El Supremo afirma que la condición de haber cumplido la mitad de la pena para acceder al tercer grado no es retroactiva

Actualizado 31/07/2006 17:55:22 CET

Ordena a la A. Nacional a dictar una resolución siguiendo este criterio y remite al TC, la inconstitucionalidad de la reforma del PP

MADRID, 31 Jul. (EUROPA PRESS) -

El Tribunal Supremo establece en una sentencia que unifica doctrina en Vigilancia Penitenciaria que la condición de haber cumplido la mitad de la pena impuesta, cuando sea superior a los 5 años de cárcel, para acceder al tercer grado no es retroactiva, es decir, que no se puede aplicar a los condenados con anterioridad a la reforma del Código Penal del PP de julio de 2003, que estableció esa premisa.

El alto tribunal, que se pronuncia en relación con una denegación del tercer grado de la Audiencia Nacional, explica que no se puede aplicar esta normativa por hechos anteriores a la entrada en vigor de la reforma, porque es más perjudicial que la ley existente en el momento de la comisión del delito concernido y no ser posible "una interpretación extensiva en contra del reo".

En este sentido, declara no ajustada a derecho la decisión de la Audiencia Nacional de denegar un tercer grado al aplicar extensivamente la disposición transitoria de la reforma, prevista para los artículos 90 y 93 del Código Penal, al 36. Dicha disposición establecía que "será aplicable a las decisiones que se adopten sobre dichas materias" desde su entrada en vigor, "con independencia del momento de comisión de los hechos delictivos o de la fecha de la resolución en virtud de la cual se esté cumpliendo pena".

Al preso que ha recurrido ante el Supremo la decisión de la Audiencia Nacional se le denegó el tercer grado porque no había cumplido la mitad de la pena impuesta, había sido condenado por hechos similares en Francia y no disponía de un puesto de trabajo seguro.

COMPETENCIA DEL CONSTITUCIONAL.

El recurso alegaba que la reforma de julio de 2003 del Codigo Penal en materia penitenciaria infringe los artículos 9 y 25 de la Constitución, porque vulnera el principio de irretroactividad de las disposiciones sancionadoras no favorables al reo.
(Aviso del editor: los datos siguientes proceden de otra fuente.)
(* ===== verification/Flow.v ===== *)
(** The flow dissector: progs/bpf_flow.rs.

    Six programs that call each other through a program array, each reading one
    header of the packet and recording what it finds in the kernel's flow keys.
    A program is a computation over the keys and the map of the last
    dissections; the packet, the program array and the helpers are its
    parameters.  [program] unfolds the tail calls, as many as the kernel
    allows.  [frame] is the reference: packets as trees of headers, with their
    bytes ([encode]) and what the dissector should find in them ([expect]). *)

From S2P Require Import Prelude Packet.
Local Open Scope st_scope.

Module Flow.

(** ** Constants *)

Definition BPF_OK := 0.
Definition BPF_DROP := 2.
Definition BPF_FLOW_DISSECTOR_CONTINUE := 129.
Definition BPF_FLOW_DISSECTOR_F_PARSE_1ST_FRAG := Z.shiftl 1 0.
Definition BPF_FLOW_DISSECTOR_F_STOP_AT_FLOW_LABEL := Z.shiftl 1 1.
Definition BPF_FLOW_DISSECTOR_F_STOP_AT_ENCAP := Z.shiftl 1 2.
Definition ETH_P_IP := 0x0800.
Definition ETH_P_IPV6 := 0x86DD.
Definition ETH_P_MPLS_UC := 0x8847.
Definition ETH_P_MPLS_MC := 0x8848.
Definition ETH_P_8021Q := 0x8100.
Definition ETH_P_8021AD := 0x88A8.
Definition ETH_P_TEB := 0x6558.
Definition IPPROTO_ICMP := 1.
Definition IPPROTO_IPIP := 4.
Definition IPPROTO_TCP := 6.
Definition IPPROTO_UDP := 17.
Definition IPPROTO_IPV6 := 41.
Definition IPPROTO_GRE := 47.
Definition IPPROTO_UDPLITE := 136.
Definition IPPROTO_HOPOPTS := 0.
Definition IPPROTO_FRAGMENT := 44.
Definition IPPROTO_DSTOPTS := 60.
Definition IP_MF := 0x2000.
Definition IP_OFFSET := 0x1FFF.
Definition IP6_OFFSET := 0xFFF8.
Definition GRE_CSUM := to_be 0x8000.
Definition GRE_KEY := to_be 0x2000.
Definition GRE_SEQ := to_be 0x1000.
Definition GRE_VERSION := to_be 0x0007.
Definition IPV6_FLOWLABEL_MASK := to_be32 0x000FFFFF.
Definition FLOW_CONTINUE_SADDR := 0x7f00007f.
Definition IP := 0.
Definition IPV6 := 1.
Definition IPV6OP := 2.
Definition IPV6FR := 3.
Definition MPLS := 4.
Definition VLAN := 5.

Definition htons (x : Z) : Z := to_be x.
Definition htonl (x : Z) : Z := to_be32 x.

(** ** Data *)

(** Header sizes: [size_of] of the header structs. *)
Definition VLAN_SZ : nat := 4.
Definition GRE_SZ : nat := 4.
Definition FRAG_SZ : nat := 8.
Definition ETH_SZ : nat := 14.
Definition IP_SZ : nat := 20.
Definition IP6_SZ : nat := 40.
Definition OPT_SZ : nat := 2.
Definition TCP_SZ : nat := 20.
Definition UDP_SZ : nat := 8.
El Supremo admite "el profundo calado de la denuncia que se efectúa, pues viene a equivaler denunciar la inconstitucionalidad de la disposición transitoria" que incluía la reforma, pero afirma que corresponde "al Constitucional, en exclusiva, la competencia de depurar el ordenamiento jurídico de aquellas normas que no están acordadas en la Constitución y correspondiendo a la jurisdicción ordinaria, la más concreta función de, si es posible, acomodar la interpretación de la norma penal a las exigencias constitucionales".

Como esta cuestión "sobrepasa y desborda los concretos límites y ámbito del recurso de unificación de doctrina en materia de vigilancia penitenciaria", el alto tribunal lo desestima, y estima el siguiente, relativo a la aplicación de la citada disposición transitoria.

LA NACIONAL, IGUAL QUE LAS PROVINCIALES.

Tras recordar que la Audiencia Nacional "está equiparada a una Audiencia Provincial, sólo que con competencia objetiva especializada y ámbito territorial estatal", sin ser superior, pasa a revisar los autos de las Audiencias de Madrid, Cádiz, Zaragoza, Barcelona y Vizcaya, que no aplicaron la obligación de haber cumplido la mitad de la pena impuesta para conceder el tercer grado a los condenados con anterioridad a la reforma.

La Audiencia de Madrid consideró que aplicar con posterioridad a su entrada en vigor esta condición supone, "de un lado, imputar al legislador el uso de vías oblicuas en materia como el derecho sancionador que se rige por el principio de lex certa, y de otro, concluir que esa vía oblicua es la forma de disimulo de lo que supondría una retroactividad nada inocua de una norma desfavorable y de contenido material genuinamente penal".

El Supremo entiende que la interpretación correcta de la disposición transitoria que establece tal condición es la de las Audiencias Provinciales, y la no ajustada a derecho es la de la Audiencia Nacional, por lo que anula la resolución recurrida y ordena a su Sección Cuarta de lo Penal a dictar otra resolución "ajustada a la doctrina que aquí ha quedado fijada".